EXERCISE PROMPT
The word to find is "product". Copy each line of the material that contains it.

THE INPUT
(** The check once the two fields of the [Mem:] line are read and divided. *)
Lemma check_memory_usage_parsed t free issues total used ratio :
  rc free = 0 ->
  (2 <= length (Py.split_on Py.LF (stdout free)))%nat ->
  (3 <= length (Py.split_ws (nth 1 (Py.split_on Py.LF (stdout free)) EmptyString)))%nat ->
  Py.int_of_str (nth 1 (Py.split_ws (nth 1 (Py.split_on Py.LF (stdout free)) EmptyString))
                   EmptyString) = Some total ->
  Py.int_of_str (nth 2 (Py.split_ws (nth 1 (Py.split_on Py.LF (stdout free)) EmptyString))
                   EmptyString) = Some used ->
  PyFloat.int_true_div used total = Ret ratio ->
  check_memory_usage now t free issues =
    let percent := PrimFloat.mul ratio 100%float in
    let usage :=
      PyFloat.format_fixed 1 percent +:+ "% (" +:+ Py.str_of_int used +:+ "MB/"
        +:+ Py.str_of_int total +:+ "MB)" in
    if PyFloat.gt_int percent (MEMORY_CRITICAL_THRESHOLD t) then
      Ret (add_issue now CRITICAL "System Health"
             ("Memory usage critically high: " +:+ usage)
             (Some "Consider adding more RAM or reducing memory usage") issues)
    else if PyFloat.gt_int percent (MEMORY_WARNING_THRESHOLD t) then
      Ret (add_issue now HIGH "System Health" ("Memory usage high: " +:+ usage) None issues)
    else
      Ret (add_issue now INFO "System Health" ("Memory usage normal: " +:+ usage) None issues).
Proof.
  intros Hrc Hl Hm Ht Hu Hd. unfold check_memory_usage.
  apply Z.eqb_eq in Hrc. apply Nat.leb_le in Hl, Hm.
  rewrite Hrc, Hl, Hm. unfold Py.int_call. rewrite Ht, Hu. cbn [bind].
  rewrite Hd. reflexivity.
Qed.

End MemoryFacts.

(** C3, as stated, fails at the boundary: 90 MB used of 100 MB is exactly
    the critical threshold 90, and the issue is HIGH, not CRITICAL. *)
Lemma memory_boundary_counterexample :
  (exists ratio,
     PyFloat.int_true_div 90 100 = Ret ratio /\
     PyFloat.eq_int (PrimFloat.mul ratio 100%float)
       (Checks.MEMORY_CRITICAL_THRESHOLD Sample.limits) = true) /\
  Checks.check_memory_usage Sample.clock Sample.limits
    (Store.Completed 0 (Sample.free_output "100" "90") "") []
  = Ret [Store.Issue Store.HIGH "System Health" "Memory usage high: 90.0% (90MB/100MB)"
           None "2024-05-01T10:00:00"].
Proof.
  split; [|vm_compute; reflexivity].
  eexists. split; [vm_compute; reflexivity|]. vm_compute. reflexivity.
Qed.
(** * Zaban client examples: batch translation

    A shallow embedding of the batch helpers of the example scripts

      - examples/batch_translation.py : [translate_file], [translate_dataset],
                                        [compare_translations],
                                        [progressive_translation]
      - examples/async_usage.py       : [batch_translations],
                                        [multi_language_translation]

    together with the pieces of Python they rest on: [str.strip], [range],
    list slicing, and [asyncio.gather] with its default
    [return_exceptions=False].

    The remote service and the [zaban] package that talks to it are outside
    the example scripts.  They enter the model as an environment [Env]: what
    awaiting the k-th coroutine built by [client.translation.create] gives
    (a result object or a raised exception), and how long it takes.
    [client.translation.create] is taken to be a coroutine function, so that
    calling it only builds the coroutine; whatever it raises, it raises when
    awaited.  Every call waits for the network at least once, so that the
    coroutines handed to one [gather] are all in flight before the first of
    them completes.  Entering and leaving an [async with] block has no
    effect of its own.

    Console output is not modelled, with one exception: evaluating the
    f-string [{elapsed_time/total:.2f}] divides by [total], and that
    division is kept because it can raise. *)

From Stdlib Require Import List ZArith NArith Lia Bool Arith PeanoNat.
From Stdlib Require Import Permutation Sorted Ascii.
From Stdlib Require String.
Import String.StringSyntax.
Delimit Scope string_scope with string.
Import ListNotations.

Set Implicit Arguments.

(** ** Python strings *)

(** A [str] is a sequence of Unicode code points. *)
Definition str := list N.

(** [str.isspace] on one character: the code points CPython's
    [_PyUnicode_IsWhitespace] accepts. *)
Definition isspace (c : N) : bool :=
  ((9 <=? c) && (c <=? 13) || (28 <=? c) && (c <=? 32)
   || (c =? 133) || (c =? 160) || (c =? 5760)
   || (8192 <=? c) && (c <=? 8202)
   || (c =? 8232) || (c =? 8233) || (c =? 8239) || (c =? 8287)
   || (c =? 12288))%N.

Fixpoint lstrip (s : str) : str :=
  match s with
  | [] => []
  | c :: s' => if isspace c then lstrip s' else s
  end.

Definition rstrip (s : str) : str := rev (lstrip (rev s)).

(** [s.strip()] *)
Definition strip (s : str) : str := rstrip (lstrip s).

(** A literal of the source, as a [str] (ASCII literals only). *)
Fixpoint of_string (s : String.string) : str :=
  match s with
  | String.EmptyString => []
  | String.String a s' => N_of_ascii a :: of_string s'
  end.

(** Truth value of a [str] in a condition: non-empty. *)
Definition truthy (s : str) : bool :=
  match s with [] => false | _ :: _ => true end.

(** [s + "\n"] *)
Definition newline : N := 10%N.
Definition add_newline (s : str) : str := s ++ [newline].

(** ** Python exceptions seen by the examples *)

Inductive Exc : Type :=
| AuthenticationError
| ValidationError
| ZabanError          (* any other error of the client's hierarchy *)
| ValueError
| ZeroDivisionError.

(** ** [range] and slicing *)

(** Number of elements of [range(start, stop, step)], [step <> 0]. *)
Definition range_len (start stop step : Z) : Z :=
  if (0 <? step)%Z
  then Z.max 0 ((stop - start + step - 1) / step)
  else Z.max 0 ((start - stop - step - 1) / (- step)).

(** [range(start, stop, step)] as the list a [for] loop walks through;
    a zero step raises [ValueError]. *)
Definition range (start stop step : Z) : Exc + list Z :=
  if (step =? 0)%Z then inl ValueError
  else inr (map (fun q => (start + Z.of_nat q * step)%Z)
                (seq 0 (Z.to_nat (range_len start stop step)))).

(** Normalisation of one slice bound against a length: negative bounds
    count from the end, and everything is clamped to [0, len]. *)
Definition slice_bound (len x : Z) : Z :=
  if (x <? 0)%Z then Z.max (x + len) 0 else Z.min x len.

(** [l[i : j]] *)
Definition slice {A} (l : list A) (i j : Z) : list A :=
  let len := Z.of_nat (length l) in
  let lo := slice_bound len i in
  let hi := slice_bound len j in
  firstn (Z.to_nat (hi - lo)) (skipn (Z.to_nat lo) l).
(** The values for the TopX variable plot and the two percentages. *)
Definition subangstrom_percentages (top_x_set : LoopPredictionSet)
    : M LoopPredictionSet (list (Z * Q) * Q * Q) :=
  sort_by_score;;
  n ← len;
  by_top_x ← map_M (λ top_x_var,
      new_subset ← getitem_slice {| start := None; stop := Some top_x_var; step := None |};
      fraction ← on new_subset (fraction_with_rmsd_lt 1 false true);
      mret (top_x_var, (100 * fraction)%Q))
    (xrange 1 (n + 1) 1);
  total ← fraction_with_rmsd_lt 1 false true;
  top_x_fraction ← on top_x_set (fraction_with_rmsd_lt 1 false true);
  mret (by_top_x, (100 * total)%Q, (100 * top_x_fraction)%Q).

(** The closest model: its RMSD and its score. *)
Definition closest_model : M LoopPredictionSet (option number * number) :=
  sort_by_rmsd;;
  closest ← getitem_int 0;
  closest' ← getitem_int 0;
  mret (rmsd closest, score closest').

(** The TopX RMSD and score, with the two closing assertions. *)
Definition top_x_metrics (best : LoopPrediction) (worst_score : number)
    (top_x_set : LoopPredictionSet) : result (option number * number) :=
  let top_1_rmsd := rmsd best in
  let '(top_x_rmsd, top_x_score) :=
    top_x_scan (loop_predictions top_x_set) (rmsd best) (score best) in
  assert (num_leb top_x_score worst_score);;
  assert (py_le top_x_rmsd top_1_rmsd);;
  Ok (top_x_rmsd, top_x_score).

Definition analyze_case (expectn top_x : Z) : M LoopPredictionSet case_analysis :=
  '(top_x_set, median, best, worst) ← select_structures expectn top_x;
  '(by_top_x, total_percent, top_x_percent) ← subangstrom_percentages top_x_set;
  '(closest_rmsd, closest_score) ← closest_model;
  '(top_x_rmsd, top_x_score) ← lift (top_x_metrics best (score worst) top_x_set);
  mret {| top_x_loop_prediction_set := top_x_set;
          median_scoring_structure := median;
          best_scoring_structure := best;
          worst_scoring_structure := worst;
          percent_subangstrom_by_top_x := by_top_x;
          total_percent_subangstrom := total_percent;
          top_x_percent_subangstrom := top_x_percent;
          closest_rmsd := closest_rmsd;
          closest_score := closest_score;
          top_1_rmsd := rmsd best;
          top_x_rmsd := top_x_rmsd;
          top_x_score := top_x_score |}.

(** The sanity check at the head of [extract_analysis_data] and the
    analysis of each case, for the sets read in for the cases. *)
Definition extract_analysis_data (expectn top_x : Z)
    (cases : list LoopPredictionSet) : result (list case_analysis) :=
  assert (top_x <=? expectn);;
  map_result (λ loop_prediction_set, (analyze_case expectn top_x loop_prediction_set).1) cases.

(** The loop that adds the run details of a case to its set. *)
Definition add_details (pdb_id : string) (details : list details.t)
    : M LoopPredictionSet unit :=
  for_each (λ d,
      add (details.id d) (details.score d) (Some pdb_id) None
          (Some (details.predicted_structure d))
          (Some (details.pdb_loop_residue_matrix d));;
      mret tt) details.
(** * flowp: one-step flowpipe approximation of a linear hybrid automaton

    Shallow embedding of [src/flowp/flowp.py].  The module has four
    functions: [approx], [plot_polytopes], [_plot_path] and
    [_strip_brackets].  They are written on top of numpy, scipy and plotly;
    what the code uses of those libraries is either defined here from the
    scalar operations (elementwise product, matrix-vector product, addition
    with broadcasting, indexing) or taken as a parameter of the development
    ([expm], [ConvexHull], [str] of a coordinate, [np.random.randint]).

    Python exceptions are modelled by the sum type [result]; the rendering
    side effect (a call of plotly's [plot]) and numpy's global random state
    by explicit state passing. *)

From Stdlib Require Import String DecimalString.
From Stdlib Require Import List ZArith Bool Arith Lia Permutation.
From Stdlib Require Import QArith Qcanon Reals Qreals Lra Psatz.
Close Scope R_scope.
Close Scope Qc_scope.
Close Scope Q_scope.
Import ListNotations.

Set Implicit Arguments.

(** ** Exceptions and the error monad *)

Inductive exn : Type :=
| ValueError    (* numpy: shapes do not fit; scipy: bad input array *)
| IndexError    (* indexing past the end of an array *)
| LinAlgError   (* scipy.linalg failure *)
| QhullError.   (* scipy.spatial: Qhull could not build a hull *)

Definition result (A : Type) : Type := (exn + A)%type.

Definition ok {A} (a : A) : result A := inr a.
Definition raise {A} (e : exn) : result A := inl e.

Definition bind {A B} (r : result A) (k : A -> result B) : result B :=
  match r with
  | inl e => inl e
  | inr a => k a
  end.

Declare Scope py_scope.
Delimit Scope py_scope with py.
Notation "x <- c ;; k" := (bind c (fun x => k))
  (at level 61, c at next level, right associativity) : py_scope.
Open Scope py_scope.

(** A list comprehension (or a [for] loop building a list) whose body may
    raise: the first exception aborts the whole comprehension. *)
Fixpoint mapM {A B} (f : A -> result B) (l : list A) : result (list B) :=
  match l with
  | [] => ok []
  | a :: l' =>
      b <- f a ;;
      bs <- mapM f l' ;;
      ok (b :: bs)
  end.

(** Python's truth value of a list: [if bloating:]. *)
Definition truthy {A} (l : list A) : bool :=
  match l with
  | [] => false
  | _ :: _ => true
  end.

(** A keyword argument with a default value. *)
Definition default {A} (d : A) (arg : option A) : A :=
  match arg with
  | Some a => a
  | None => d
  end.

(** [itertools.product(xs, ys)]: the first component varies slowest. *)
Definition product {A B} (xs : list A) (ys : list B) : list (A * B) :=
  list_prod xs ys.

Module Flowp.

Section Defs.

(** ** Scalars and arrays *)

Variable scalar : Type.
Variables zero one tenth : scalar.           (* the literals 0, 1 and 0.1 *)
Variables sadd ssub smul : scalar -> scalar -> scalar.

(** A one-dimensional array (a point) and a two-dimensional one, row by
    row. *)
Definition vec : Type := list scalar.
Definition matrix : Type := list (list scalar).

Definition ncols (m : matrix) : nat :=
  match m with
  | [] => 0
  | row :: _ => length row
  end.

(** [s * m] for a Python number [s] and an array [m]. *)
Definition scale (s : scalar) (m : matrix) : matrix :=
  map (map (smul s)) m.

Definition dot (u v : vec) : scalar :=
  match map (fun '(a, b) => smul a b) (combine u v) with
  | [] => zero
  | p :: ps => fold_left sadd ps p
  end.

(** [m @ v] for a two-dimensional [m] and a one-dimensional [v]: numpy
    raises ValueError unless [v] has as many entries as [m] has columns. *)
Definition matmul (m : matrix) (v : vec) : result vec :=
  if length v =? ncols m then ok (map (fun row => dot row v) m)
  else raise ValueError.

(** An elementwise binary operation on two one-dimensional arrays with
    numpy's broadcasting: equal lengths, or one side of length one. *)
Definition broadcast (op : scalar -> scalar -> scalar) (u v : vec)
  : result vec :=
  if length u =? length v then ok (map (fun '(a, b) => op a b) (combine u v))
  else match u, v with
       | [a], _ => ok (map (fun b => op a b) v)
       | _, [b] => ok (map (fun a => op a b) u)
       | _, _ => raise ValueError
       end.

Definition np_add : vec -> vec -> result vec := broadcast sadd.
Definition np_sub : vec -> vec -> result vec := broadcast ssub.

(** [np.array(rows)] on a list of one-dimensional arrays: the rows must
    have one length. *)
Definition np_array (rows : list vec) : result (list vec) :=
  match rows with
  | [] => ok []
  | r :: _ =>
      if forallb (fun r' => length r' =? length r) rows then ok rows
      else raise ValueError
  end.

(** [a[i]] on the first axis. *)
Definition getitem {A} (a : list A) (i : nat) : result A :=
  match nth_error a i with
  | Some x => ok x
  | None => raise IndexError
  end.

(** ** The two scipy routines *)

(** [scipy.linalg.expm]. *)
Variable expm : matrix -> result matrix.

(** The object built by [scipy.spatial.ConvexHull(points)]: the attribute
    [points] and the attribute [vertices], indices into [points]. *)
Record hull : Type := Hull {
  hull_points : list vec;
  hull_vertices : list nat
}.

Variable ConvexHull : list vec -> result hull.

(** ** Polytope records *)

(** The dict [{'name': ..., 'vertices': ...}]. *)
Record polytope : Type := Polytope {
  name : string;
  vertices : list vec
}.

(** Body of the loop at the end of [approx]: the vertex list of a record
    is replaced by the hull's points at the hull's vertex indices. *)
Definition hull_reduce (pts : list vec) : result (list vec) :=
  conv_hull <- ConvexHull pts ;;
  mapM (fun vert => getitem (hull_points conv_hull) vert)
       (hull_vertices conv_hull).

Definition reduce_polytope (p : polytope) : result polytope :=
  vs <- hull_reduce (vertices p) ;;
  ok (Polytope (name p) vs).

(** ** Rendering state *)

Record scatter : Type := Scatter {
  sc_x : list scalar;
  sc_y : list scalar;
  sc_text : list string;
  sc_mode : string
}.

Record shape : Type := Shape {
  sh_type : string;
  sh_path : option string;
  sh_fillcolor : string
}.

Record axis : Type := Axis { zerolinecolor : string }.

Record layout : Type := Layout {
  shapes : list shape;
  xaxis : axis;
  yaxis : axis
}.

Record figure : Type := Figure {
  data : list scatter;
  fig_layout : layout
}.

(** numpy's global random state, and [np.random.randint(low, high, size)]
    on it. *)
Variable rng_state : Type.
Variable randint : Z -> Z -> nat -> rng_state -> list Z * rng_state.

ANSWER TO THIS PROBLEM
    scalar operations (elementwise product, matrix-vector product, addition
(** [itertools.product(xs, ys)]: the first component varies slowest. *)
Definition product {A B} (xs : list A) (ys : list B) : list (A * B) :=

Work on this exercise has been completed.